A week before that, Mao Zigabe, the Digital Congo TV channel’s correspondent in Goma, was violently attacked by suspected members of the ruling Union for Democracy and Social Progress (UDPS). On 5 December, four soldiers fired into the air outside the home of Radio Liberté reporter Nekyer Tokolo in Lisala (north) and threw four tear gas grenades into his home.

In the northern city of Kisangani, on 27 November, around ten members of the Union for the Congolese Nation (UNC) attacked Jerry Lombo Alauwa, a reporter for the Canal Congo Télévision channel and radio Liberté Kisangani, while he was covering a rally by opposition presidential candidate Moïse Katumbi. Alauwa was hit in the head, his hand was injured, and his camera was damaged.

John Kanyunuy, a reporter for Deutsche Welle’s Kiswahili service and editor of the “Nouvelles à la Une” WhatsApp news group, received online death threats on 25 November, from alleged members of the Sacred Union, a political group that supports President Félix Tshisekedi’s reelection campaign. They accused Kanyunuy of campaigning for Katumbi, an allegation he immediately denied. He told RSF that he is concerned for his safety and warned that he could be arrested because his journalistic independence “scares” some people.

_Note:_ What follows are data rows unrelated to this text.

(** Reading an open directory in batches gives its entries in order, as many as were
    asked for, without a panic as long as no count reaches past the width of an int. *)
Theorem directory_reads_exact ns name entries :
  Forall (λ n, (0 < n)%Z ∧ (zlen entries + n < 2 ^ 63)%Z) ns →
  let r := read_batches ns (mkSnapshotDirFile name entries 0) in
  SlicePanic ∉ r.1 ∧ List.concat (map batch_entries r.1) = take (total (map Z.to_nat ns)) entries ∧
  (length entries ≤ total (map Z.to_nat ns) → ∀ n, (0 < n)%Z → (directory_ReadDir n r.2).1 = EndOfDirectory).
Proof.
  intros Hns. enough (∀ o, o ≤ length entries → let r := read_batches ns (mkSnapshotDirFile name entries o) in
    SlicePanic ∉ r.1 ∧ List.concat (map batch_entries r.1) = take (total (map Z.to_nat ns)) (drop o entries) ∧
    r.2 = mkSnapshotDirFile name entries (Nat.min (o + total (map Z.to_nat ns)) (length entries))) as H.
  { destruct (H 0 (Nat.le_0_l _)) as (H1 & H2 & H3). cbn zeta. rewrite drop_0 in H2. repeat split; [done..|].
    intros Hlen n Hn. rewrite H3. unfold directory_ReadDir. cbn [sd_offset sd_entries].
    destruct (Z.leb_spec n 0) as [|_]; [lia|]. rewrite Nat.add_0_l, Nat.min_r by done. by rewrite Nat.leb_refl. }
  induction Hns as [|n ns [Hn Hb] _ IH]; intros o Ho; cbn zeta.
  { cbn. split; [apply not_elem_of_nil|]. split; [done|]. f_equal. lia. }
  cbn [read_batches]. destruct (batch_step n (mkSnapshotDirFile name entries o)) as (E2 & Hp & E1);
    [done|done|cbn; unfold zlen in *; lia|]. cbn [sd_name sd_entries sd_offset] in *.
  destruct (directory_ReadDir n _) as [batch sd]. cbn [fst snd] in *. subst sd.
  destruct (IH (Nat.min (o + Z.to_nat n) (length entries))) as (H1 & H2 & H3); [lia|].
  destruct (read_batches ns _) as [batches sd]. cbn [fst snd map List.concat] in *. split; [|split].
  - rewrite not_elem_of_cons. split; [by intros <-|done].
  - rewrite E1, H2. replace (Nat.min (o + Z.to_nat n) (length entries)) with (o + Nat.min (Z.to_nat n) (length entries - o)) by lia.
    rewrite <- drop_drop. replace (o + _ - o) with (Nat.min (Z.to_nat n) (length entries - o)) by lia.
    cbn [map total foldr]. change (foldr Nat.add 0 (map Z.to_nat ns)) with (total (map Z.to_nat ns)).
    destruct (decide (Z.to_nat n ≤ length entries - o)).
    + rewrite Nat.min_l by done. by rewrite take_take_drop.
    + rewrite Nat.min_r by lia. rewrite !(take_ge (drop o entries)) by (rewrite length_drop; lia).
      rewrite (drop_ge (drop o entries)) by (rewrite length_drop; lia). by rewrite take_nil, app_nil_r.
  - rewrite H3. f_equal. cbn [map total foldr]. change (foldr Nat.add 0 (map Z.to_nat ns)) with (total (map Z.to_nat ns)). lia.
Qed.
(* ===== verification/Readiness.v ===== *)
(** * Project readiness

    [internal/codesignalcli/projectreadiness], the versions of
    [internal/codesignalcli/tstoolchain], the bounded probes of
    [internal/codesignalcli/subprocess], and the aggregation of
    [internal/codesignalcli/projectcheck]: the checks of [--check-project], the gaps and
    next actions they lead to, and the status.  [readiness_exact] says what the aggregate
    reports.  Running a child process is a parameter. *)

From Stdlib Require Import Ascii.
From S2P Require Import Prelude GoText Paths GoOrder GoErr Json GitRepo.

#[local] Arguments String.append : simpl nomatch.

(** ** [projectreadiness/result.go], [projectreadiness/check.go] *)

(** go: internal/codesignalcli/projectreadiness/result.go:10-18#Status *)
Inductive Status := StatusOutsideSupport | StatusNeedsPrerequisite | StatusNeedsPolicy | StatusReadyWithLimits | StatusReady.

#[export] Instance status_eq_dec : EqDecision Status.
Proof. solve_decision. Defined.

(** go: internal/codesignalcli/projectreadiness/check.go:3-9#State *)
Inductive State := Pass | Fail | NotChecked.

#[export] Instance state_eq_dec : EqDecision State.
Proof. solve_decision. Defined.

(** go: internal/codesignalcli/projectreadiness/result.go:25-28#Gap *)
Record Gap := mkGap { gap_Code : string; gap_PackageManagerKind : string }.

(** go: internal/codesignalcli/projectreadiness/result.go:30-36#Warning *)
Record Warning := mkWarning {
  wn_Code : string; wn_DeclaredVersion : string; wn_FoundVersion : string; wn_DeclarationOrigin : string; wn_Root : string
}.

(** go: internal/codesignalcli/projectreadiness/result.go#NextAction *)
Record NextAction := mkNextAction {
  na_Kind : string; na_Executable : bool; na_RuntimeKind : string; na_PackageManagerKind : string;
  na_Supported : list string; na_FoundVersion : string; na_Detail : string; na_Choices : list string
}.

(** go: internal/codesignalcli/projectreadiness/result.go#MiseChoice *)
Record MiseChoice := mkMiseChoice { mc_Kind : string; mc_Verified : bool; mc_Code : string; mc_Reason : string }.

(** go: internal/codesignalcli/projectreadiness/check.go#WarnCompilerDeclarationMismatch *)
Definition WarnCompilerDeclarationMismatch : string := "compiler_declaration_mismatch".

(** go: internal/codesignalcli/projectreadiness/check.go#RootFinding *)
Record RootFinding := mkRootFinding { rtf_Root : string; rtf_Version : string }.

(** go: internal/codesignalcli/projectreadiness/check.go#OriginFinding *)
Record OriginFinding := mkOriginFinding { of_Origin : string; of_Class : string }.

(** go: internal/codesignalcli/projectreadiness/check.go#DeclarationMismatch *)
Record DeclarationMismatch := mkDeclarationMismatch { dm_Root : string; dm_Declared : string }.

(** go: internal/codesignalcli/projectreadiness/check.go#Check *)
Record ReadyCheck := mkReadyCheck {
  ck_State : State; ck_Code : string; ck_Kind : string; ck_Version : string; ck_ExpectedVersion : string;
  ck_FoundVersion : string; ck_PinnedVersion : string; ck_SupportedVersions : list string;
  ck_RootFindings : list RootFinding; ck_Origin : string; ck_Detail : string; ck_DeclaredVersion : string;
  ck_DeclarationOrigin : string; ck_OriginFindings : list OriginFinding;
  ck_DeclarationMismatches : list DeclarationMismatch
}.

(** A check with a state, a code, a kind, an origin, a version and a detail; the rest empty. *)
Definition plain_check (state : State) (code kind origin version detail : string) : ReadyCheck :=
  mkReadyCheck state code kind version "" "" "" [] [] origin detail "" "" [] [].

(** go: internal/codesignalcli/projectreadiness/check.go#Checks *)
Record Checks := mkChecks {
  cks_ProjectShape : ReadyCheck; cks_Policy : ReadyCheck; cks_Node : ReadyCheck; cks_Runtime : ReadyCheck;
  cks_Compiler : ReadyCheck; cks_PackageManager : ReadyCheck
}.

(** ** [projectreadiness/gap_codes.go] *)

Definition GapUnsupportedRepositoryShape : string := "unsupported_repository_shape".
Definition GapNodeMissing : string := "node_missing".
Definition GapNodeUnsupported : string := "node_unsupported".
Definition GapNodeUnverifiable : string := "node_unverifiable".
Definition GapTypescriptCompilerMissing : string := "typescript_compiler_missing".
Definition GapTypescriptVersionMismatch : string := "typescript_version_mismatch".
Definition GapTypescriptVersionConflict : string := "typescript_version_conflict".
Definition GapPackageManagerAmbiguous : string := "package_manager_ambiguous".
Definition GapPackageManagerConfigUnverifiable : string := "package_manager_config_unverifiable".
Definition GapPackageManagerVersionUnverifiable : string := "package_manager_version_unverifiable".
Definition GapPackageManagerVersionUnsupported : string := "package_manager_version_unsupported".
Definition GapPolicyMissing : string := "policy_missing".
Definition GapPolicyInvalid : string := "policy_invalid".

Definition NextActionInstallSupportedRuntime : string := "install_supported_runtime".
Definition NextActionRepairRuntimeProbe : string := "repair_runtime_probe".
Definition NextActionPrepareCompiler : string := "prepare_compiler".
Definition NextActionResolvePackageManager : string := "resolve_package_manager".

(** go: internal/codesignalcli/projectreadiness/gap_codes.go#gapCodeInfo *)
Record gapCodeInfo := mkGapCodeInfo { gi_status : Status; gi_nextActionKind : string; gi_isPackageManagerGap : bool }.

(** go: internal/codesignalcli/projectreadiness/gap_codes.go:83-97#gapCodeTable *)
Definition gapCodeTable : gmap string gapCodeInfo := list_to_map [
  (GapUnsupportedRepositoryShape, mkGapCodeInfo StatusOutsideSupport "confirm_repository_shape" false);
  (GapNodeMissing, mkGapCodeInfo StatusNeedsPrerequisite NextActionInstallSupportedRuntime false);
  (GapNodeUnsupported, mkGapCodeInfo StatusNeedsPrerequisite NextActionInstallSupportedRuntime false);
  (GapNodeUnverifiable, mkGapCodeInfo StatusNeedsPrerequisite NextActionRepairRuntimeProbe false);
  (GapTypescriptCompilerMissing, mkGapCodeInfo StatusNeedsPrerequisite NextActionPrepareCompiler false);
  (GapTypescriptVersionMismatch, mkGapCodeInfo StatusNeedsPrerequisite NextActionPrepareCompiler false);
  (GapTypescriptVersionConflict, mkGapCodeInfo StatusNeedsPrerequisite NextActionPrepareCompiler false);
  (GapPackageManagerAmbiguous, mkGapCodeInfo StatusNeedsPrerequisite NextActionResolvePackageManager true);
  (GapPackageManagerConfigUnverifiable, mkGapCodeInfo StatusNeedsPrerequisite NextActionResolvePackageManager true);
  (GapPackageManagerVersionUnverifiable, mkGapCodeInfo StatusNeedsPrerequisite NextActionResolvePackageManager true);
  (GapPackageManagerVersionUnsupported, mkGapCodeInfo StatusNeedsPrerequisite NextActionResolvePackageManager true);
  (GapPolicyMissing, mkGapCodeInfo StatusNeedsPolicy "author_policy" false);
  (GapPolicyInvalid, mkGapCodeInfo StatusNeedsPolicy "author_policy" false)].
(** Membership of one of the four kinds. *)
Definition recognized_kind (name : string) : bool := existsb (λ k, k == name) [KindNPM; KindPNPM; KindBun; KindYarn].

(** ** [detection.go] *)

(** go: internal/codesignalcli/pkgmanager/detection.go#managerDetection *)
Record managerDetection := mkDetection { md_kind : string; md_pin : string; md_ambiguous : bool }.

Definition ambiguous_detection : managerDetection := mkDetection "" "" true.

(** [None] for [ok] false.

    go: internal/codesignalcli/pkgmanager/detection.go#reconcileDetection *)
Definition reconcileDetection (fieldKind fieldPin : string) (fieldOK : bool) (lockKind : string) (lockOK lockAmbiguous : bool) :
    option managerDetection :=
  if lockAmbiguous || (fieldOK && lockOK && (fieldKind != lockKind)) then Some ambiguous_detection
  else if fieldOK then Some (mkDetection fieldKind fieldPin false)
  else if lockOK then Some (mkDetection lockKind "" false)
  else None.

(** The distinct kinds of the lockfiles that are there: none, one, or more than one. *)
Inductive LockKinds := NoLock | OneLock (kind : string) | ManyLocks.

Definition lock_kinds (found : list string) : LockKinds :=
  match remove_dups found with [] => NoLock | [k] => OneLock k | _ => ManyLocks end.

(** ** [package_json_field.go] *)

Definition dq_byte : ascii := byte_of 34.
Definition sq_byte : ascii := byte_of 39.
Definition at_byte : ascii := "@"%char.
Definition eq_byte : ascii := "="%char.
Definition lf_byte : ascii := byte_of 10.

(** [name, rest] of the [packageManager] member, if it is one of a recognized manager. *)
Definition packageManager_member (data : string) : option (string * string) :=
  manifest ← Unmarshal (dec_struct (λ cur ms, field dec_string cur "packageManager" ms)) "" data;
  if manifest == "" then None
  else match CutByte at_byte manifest with
  | Some (name, rest) => if (rest == "") || negb (recognized_kind name) then None else Some (name, rest)
  | None => None
  end.

(** go: internal/codesignalcli/pkgmanager/package_json_field.go#trimConfigValueQuotes *)
Definition trimConfigValueQuotes (value : string) : string :=
  match value with
  | String first rest =>
      match rev_string rest with
      | String last middle =>
          if Ascii.eqb first last && (Ascii.eqb first dq_byte || Ascii.eqb first sq_byte) then rev_string middle else value
      | EmptyString => value
      end
  | EmptyString => value
  end.

(** ** [npmrc_hazards.go] *)

(** go: internal/codesignalcli/pkgmanager/npmrc_hazards.go#isNpmrcRegistryKey *)
Definition isNpmrcRegistryKey (key : string) : bool := (key == "registry") || HasSuffix ":registry" key.

(** A line that sets something: its key and its value as written, each trimmed. *)
Definition setting (comments : list ascii) (line : string) : option (string * string) :=
  let line := TrimSpace line in
  match line with
  | EmptyString => None
  | String c _ =>
      if existsb (Ascii.eqb c) comments then None
      else match CutByte eq_byte line with
      | Some (key, value) => Some (TrimSpace key, trimConfigValueQuotes (TrimSpace value))
      | None => None
      end
  end.

Definition npmrc_comments : list ascii := ["#"; ";"]%char.

(** [strings.EqualFold(value, "true")]: its letters fold with ASCII alone. *)
Definition is_true (value : string) : bool := map_string lower_byte value == "true".

(** The first detail a function finds. *)
Fixpoint first_detail {A} (f : A → string) (l : list A) : string :=
  match l with [] => "" | x :: l => let d := f x in if d != "" then d else first_detail f l end.

(** ** [bunfig_hazards.go] *)

(** [strings.Trim(s, quotes)] for the two quotes. *)
Fixpoint trim_left_quotes (s : string) : string :=
  match s with
  | String c t => if Ascii.eqb c dq_byte || Ascii.eqb c sq_byte then trim_left_quotes t else s
  | EmptyString => ""
  end.

Definition trim_quotes (s : string) : string := rev_string (trim_left_quotes (rev_string (trim_left_quotes s))).

(** [line] starts with a bracket.

    go: internal/codesignalcli/pkgmanager/bunfig_hazards.go#bunfigSectionName *)
Definition bunfigSectionName (line : string) : string :=
  let rest := match line with String _ t => t | EmptyString => "" end in
  let name := match CutByte "]" rest with Some (name, _) => name | None => rest end in
  ToLower (trim_quotes (TrimSpace name)).

(** go: internal/codesignalcli/pkgmanager/bunfig_hazards.go#bunfigUnverifiableHazard *)
Definition bunfigUnverifiableHazard (data : string) : string :=
  let unverifiable := "committed bunfig.toml could not be verified to leave package resolution unredirected" in
  if Contains (String ch_backslash "") data then unverifiable
  else if existsb (λ keyword, Contains keyword (ToLower data)) ["install"; "registry"; "scopes"; "cache"] then unverifiable
  else "".

(** ** The host *)

(** What the package asks of the host: the content of a file, whether a path is there at
    all ([os.Lstat] without [fs.ErrNotExist]), whether [os.Stat] finds a directory or a
    file, and the child of a manager's [--version], when it is on the path and a private
    directory could be made. *)
Class PmHost := {
  pm_ReadFile : string → option string;
  pm_Exists : string → bool;
  pm_Stat : string → option bool;
  pm_version_child : string → option ProbedChild
}.

(** [strings.ToLower] where its result is shown. *)
Class LowerText := lower_text : string → string.

Section Host.
Context {host : PmHost} {lower : LowerText}.

(** ** [detection.go], [lockfile.go], [package_json_field.go] *)

(** go: internal/codesignalcli/pkgmanager/detection.go#fileExists *)
Definition fileExists (path : string) : bool := match pm_Stat path with Some _ => true | None => false end.

(** go: internal/codesignalcli/pkgmanager/lockfile.go#detectPackageManagerLockfile *)
Definition detectPackageManagerLockfile (root : string) : LockKinds :=
  lock_kinds (omap (λ '(basename, k), if fileExists (Join2 root basename) then Some k else None) LockfileBasenames).

(** go: internal/codesignalcli/pkgmanager/package_json_field.go#readPackageManagerField *)
Definition readPackageManagerField (root : string) : option (string * string) :=
  data ← pm_ReadFile (Join2 root "package.json"); packageManager_member data.

(** go: internal/codesignalcli/pkgmanager/detection.go#detectPackageManager *)
Definition detectPackageManager (root : string) : option managerDetection :=
  let '(fieldKind, fieldVersion) := default ("", "") (readPackageManagerField root) in
  let fieldOK := bool_decide (is_Some (readPackageManagerField root)) in
  match detectPackageManagerLockfile root with
  | NoLock => reconcileDetection fieldKind fieldVersion fieldOK "" false false
  | OneLock k => reconcileDetection fieldKind fieldVersion fieldOK k true false
  | ManyLocks => reconcileDetection fieldKind fieldVersion fieldOK "" true true
  end.

(** The loop, with what it resolved so far. *)
Fixpoint detect_from (resolved : option managerDetection) (contexts : list string) : option managerDetection :=
  match contexts with
  | [] => resolved
  | packageDir :: rest =>
      match detectPackageManager packageDir with
      | None => detect_from resolved rest
      | Some d =>
          if md_ambiguous d then Some ambiguous_detection
          else match resolved with
          | None => detect_from (Some d) rest
          | Some r =>
              if md_kind d != md_kind r then Some ambiguous_detection
              else detect_from (Some (if md_pin r == "" then mkDetection (md_kind r) (md_pin d) (md_ambiguous r) else r)) rest
          end
      end
  end.

(** go: internal/codesignalcli/pkgmanager/detection.go#detectPackageManagerAcrossContexts *)
Definition detectPackageManagerAcrossContexts (contexts : list string) : option managerDetection := detect_from None contexts.
(** X3.  [authenticateToken] lets a request through only with a non-empty
    token that a session row carries, whose first such row has not expired,
    and that jsonwebtoken verifies; the user it passes on is the row of
    [users] whose id the token names.  It writes nothing then, nor ever
    except to delete an expired session. *)
Theorem authenticateToken_sound (K : Crypto) (now : Time)
    (authHeader : option string) (db db' : DB) (out : AuthOutcome) :
  authenticateToken K now authHeader db = (out, db') ->
  (db' = db \/ out = Reply (reply_error 401 "Token expirado"))
  /\ forall u, out = Next u ->
       db' = db
       /\ exists t session decoded user,
            bearer_token authHeader = Some t /\ t <> ""
            /\ In session (user_sessions db) /\ s_token session = t
            /\ now <= s_expires_at session
            /\ jwt_verify K t now = JwtDecoded decoded
            /\ In user (users db) /\ u_id user = jwt_userId decoded
            /\ u = auth_user user.
Proof.
  unfold authenticateToken. intros Hrun.
  destruct (falsy (bearer_token authHeader)) eqn:Hfalsy.
  { inversion Hrun; subst. split; [left; reflexivity|]. discriminate. }
  destruct (bearer_token authHeader) as [t|] eqn:Hb; [|discriminate].
  cbn [falsy] in Hfalsy. apply str_eq_false in Hfalsy.
  destruct (filter _ (user_sessions db)) as [|session rest] eqn:Hs.
  { inversion Hrun; subst. split; [left; reflexivity|]. discriminate. }
  assert (Hsession : In session (filter (fun s => str_eq (s_token s) t)
                                   (user_sessions db)))
    by (rewrite Hs; left; reflexivity).
  apply filter_In in Hsession. destruct Hsession as [Hin Htok].
  apply str_eq_true in Htok.
  destruct (s_expires_at session <? now) eqn:Hexp.
  { inversion Hrun; subst. split; [right; reflexivity|]. discriminate. }
  apply Z.ltb_ge in Hexp.
  destruct (jwt_verify K t now) as [decoded| | |] eqn:Hv;
    try (inversion Hrun; subst; split; [left; reflexivity|]; discriminate).
  destruct (filter _ (users db)) as [|user rest'] eqn:Hu.
  { inversion Hrun; subst. split; [left; reflexivity|]. discriminate. }
  assert (Huser : In user (filter (fun u => str_eq (u_id u) (jwt_userId decoded))
                             (users db)))
    by (rewrite Hu; left; reflexivity).
  apply filter_In in Huser. destruct Huser as [Huin Huid].
  apply str_eq_true in Huid.
  inversion Hrun; subst out db'. split; [left; reflexivity|].
  intros u Hnext. inversion Hnext; subst u. split; [reflexivity|].
  exists t, session, decoded, user. repeat split; assumption.
Qed.
(** * mini-rxjs: a shallow embedding of [src/index.ts]

    The library is a push-based stream engine: [Subscription] (an ordered
    registry of teardown actions), [Subscriber] (an endpoint wrapping a
    partial observer), [Observable] (a lazy producer), [pipeFromArray] and
    the two operators [map] and [debounceTime].

    Objects with mutable fields live in a heap inside [World]; a reference to
    a [Subscriber] carries its heap location together with its immutable
    fields ([observer], [type]).  Closures of the library are kept as data
    (the inline observers of [map] and [debounceTime], the timer callbacks of
    [debounceTime]); their closure variables ([i], [time]) are heap cells.
    Code supplied by the user of the library (observer handlers, cleanup
    procedures) is opaque: each invocation is recorded, with the virtual
    time, in the world's trace. *)

From stdpp Require Import gmap strings list.
From Stdlib Require Import Lia.

Definition loc := nat.

(** ** pipeFromArray (index.ts, lines 23-62) *)

Definition pipeFromArray {T : Type} (fns : list (T → T)) : T → T :=
  match fns with
  | [] => fun input => input
  | [fn] => fn
  | _ => fun input => fold_left (fun prev fn => fn prev) fns input
  end.

(** The wording of the specification for two or more functions:
    [fns[n-1](...fns[1](fns[0](input)))], the last function outermost. *)
Fixpoint nested_application {T : Type} (rev_fns : list (T → T)) (input : T) : T :=
  match rev_fns with
  | [] => input
  | fn :: inner => fn (nested_application inner input)
  end.

Section Model.
Context {V : Type}.

(** ** Data *)

(** [Exclude<TeardownLogic, void>]: what a [_teardowns] array holds. *)
Inductive Teardown :=
| TdFunction (name : string)        (* a plain procedure [() => void] *)
| TdUnsubscribable (name : string)  (* a user object with [unsubscribe()] *)
| TdSubscription (s : loc).         (* a Subscription of this library *)

(** [TeardownLogic]: [None] is [void]. *)
Definition TeardownLogic := option Teardown.

(** [Partial<Observer<T>>] and the [Subscriber] wrapping it. *)
Inductive Observer :=
| UserObserver (name : string) (has_next has_error has_complete : bool)
| MapObserver (project : V → nat → V) (i : loc) (subscriber : Subscriber)
| DebounceObserver (time : loc) (delay : nat) (subscriber : Subscriber)
with Subscriber :=
| mkSubscriber (l : loc) (observer : Observer) (type : string).

Definition Subscriber_loc (s : Subscriber) : loc :=
  match s with mkSubscriber l _ _ => l end.
Definition Subscriber_observer (s : Subscriber) : Observer :=
  match s with mkSubscriber _ o _ => o end.
Definition Subscriber_type (s : Subscriber) : string :=
  match s with mkSubscriber _ _ t => t end.

(** Invocations of user code. *)
Inductive Event :=
| ObsNext (o : string) (value : V)
| ObsError (o : string) (err : V)
| ObsComplete (o : string)
| Called (f : string)          (* [teardown()] *)
| Unsubscribed (u : string).   (* [teardown.unsubscribe()] *)

(** The mutable fields of a Subscription / Subscriber object. *)
Record Object := mkObject { _teardowns : list Teardown; isStopped : bool }.

(** The callback [() => subscriber.next(value)] handed to [setTimeout]. *)
Inductive Callback :=
| TimerNext (subscriber : Subscriber) (value : V).

Record Timer := mkTimer { handle : nat; due : nat; callback : Callback }.

Record World := mkWorld {
  objects : gmap loc Object;     (* Subscription objects *)
  next_object : loc;
  variables : gmap loc nat;      (* closure variables [i] and [time] *)
  next_variable : loc;
  timers : list Timer;           (* pending timers of the host *)
  next_handle : nat;             (* timer handles are positive *)
  now : nat;                     (* virtual clock *)
  trace : list (nat * Event)     (* user code invoked so far, with its time *)
}.

Definition empty_world : World :=
  mkWorld ∅ 0 ∅ 0 [] 1 0 [].

(** ** Primitive state access *)

Definition new_object : Object := mkObject [] false.

Definition object_at (w : World) (l : loc) : Object :=
  default new_object (objects w !! l).

Definition set_object (l : loc) (o : Object) (w : World) : World :=
  mkWorld (<[l := o]> (objects w)) (next_object w) (variables w)
          (next_variable w) (timers w) (next_handle w) (now w) (trace w).

Definition alloc_object (w : World) : loc * World :=
  (next_object w,
   mkWorld (<[next_object w := new_object]> (objects w)) (S (next_object w))
           (variables w) (next_variable w) (timers w) (next_handle w)
           (now w) (trace w)).

Definition read (x : loc) (w : World) : nat :=
  default 0 (variables w !! x).

Definition write (x : loc) (n : nat) (w : World) : World :=
  mkWorld (objects w) (next_object w) (<[x := n]> (variables w))
          (next_variable w) (timers w) (next_handle w) (now w) (trace w).

(** [let x = n] in a closure: a fresh cell. *)
Definition alloc_variable (n : nat) (w : World) : loc * World :=
  (next_variable w,
   mkWorld (objects w) (next_object w) (<[next_variable w := n]> (variables w))
           (S (next_variable w)) (timers w) (next_handle w) (now w) (trace w)).

Definition log (e : Event) (w : World) : World :=
  mkWorld (objects w) (next_object w) (variables w) (next_variable w)
          (timers w) (next_handle w) (now w) (trace w ++ [(now w, e)]).

(** [setTimeout(cb, delay)]: returns a fresh positive handle. *)
Definition setTimeout (cb : Callback) (delay : nat) (w : World) : nat * World :=
  (next_handle w,
   mkWorld (objects w) (next_object w) (variables w) (next_variable w)
           (timers w ++ [mkTimer (next_handle w) (now w + delay) cb])
           (S (next_handle w)) (now w) (trace w)).

(** [clearTimeout(h)]: drops the pending timer with that handle, if any. *)
Definition clearTimeout (h : nat) (w : World) : World :=
  mkWorld (objects w) (next_object w) (variables w) (next_variable w)
          (filter (fun t => handle t ≠ h) (timers w))
          (next_handle w) (now w) (trace w).

Definition set_now (t : nat) (w : World) : World :=
  mkWorld (objects w) (next_object w) (variables w) (next_variable w)
          (timers w) (next_handle w) t (trace w).

(** ** Subscription (index.ts, lines 65-83) *)

(** [array.forEach] over a snapshot; a callback that does not return aborts. *)
Fixpoint forEach {A : Type} (f : A → World → option World) (l : list A)
    (w : World) : option World :=
  match l with
  | [] => Some w
  | x :: l' => w' ← f x w; forEach f l' w'
  end.

(** [fuel] bounds the nesting of [unsubscribe] calls through subscriptions
    registered in one another. *)
Fixpoint Subscription_unsubscribe (fuel : nat) (this : loc) (w : World)
    : option World :=
  match fuel with
  | 0 => None
  | S fuel' =>
      forEach (fun teardown w =>
                 match teardown with
                 | TdFunction f => Some (log (Called f) w)
                 | TdUnsubscribable u => Some (log (Unsubscribed u) w)
                 | TdSubscription s => Subscription_unsubscribe fuel' s w
                 end)
              (_teardowns (object_at w this)) w
  end.

Definition Subscription_add (this : loc) (teardown : TeardownLogic) (w : World)
    : World :=
  match teardown with
  | Some td =>
      set_object this
        (mkObject (_teardowns (object_at w this) ++ [td])
                  (isStopped (object_at w this))) w
  | None => w
  end.

(** ** Subscriber (index.ts, lines 86-123) *)

Definition set_isStopped (this : loc) (w : World) : World :=
  set_object this (mkObject (_teardowns (object_at w this)) true) w.

(** Which handlers the wrapped observer defines; the inline observers of
    the operators define all three. *)
Definition has_next (o : Observer) : bool :=
  match o with UserObserver _ hn _ _ => hn | _ => true end.
Definition has_error (o : Observer) : bool :=
  match o with UserObserver _ _ he _ => he | _ => true end.
Definition has_complete (o : Observer) : bool :=
  match o with UserObserver _ _ _ hc => hc | _ => true end.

Two days before that, on 23 November, a group of journalists who were covering Katumbi’s arrival in Bunia, were denied access to the airport by security forces, who had reportedly received “instructions from superiors in Kinshasa to allow no one in,” RSF was told. The same day, soldiers denied other journalists access to Goma airport, where Katumbi was holding a political meeting.

 
Poor record

Aside from the presidential campaign’s press freedom violations, President Tshisekedi’s five- year term has been marked by many serious abuses against journalists, included three murders, two enforced disappearances, many death threats, and at least 123 arbitrary arrests, including that of Stanis Bujakera, who continues to be held.

On 19 October, RSF issued an appeal to the 24 presidential candidates to make ten public undertakings to support press freedom and promote the safety of journalists in the DRC. Three have so far signed.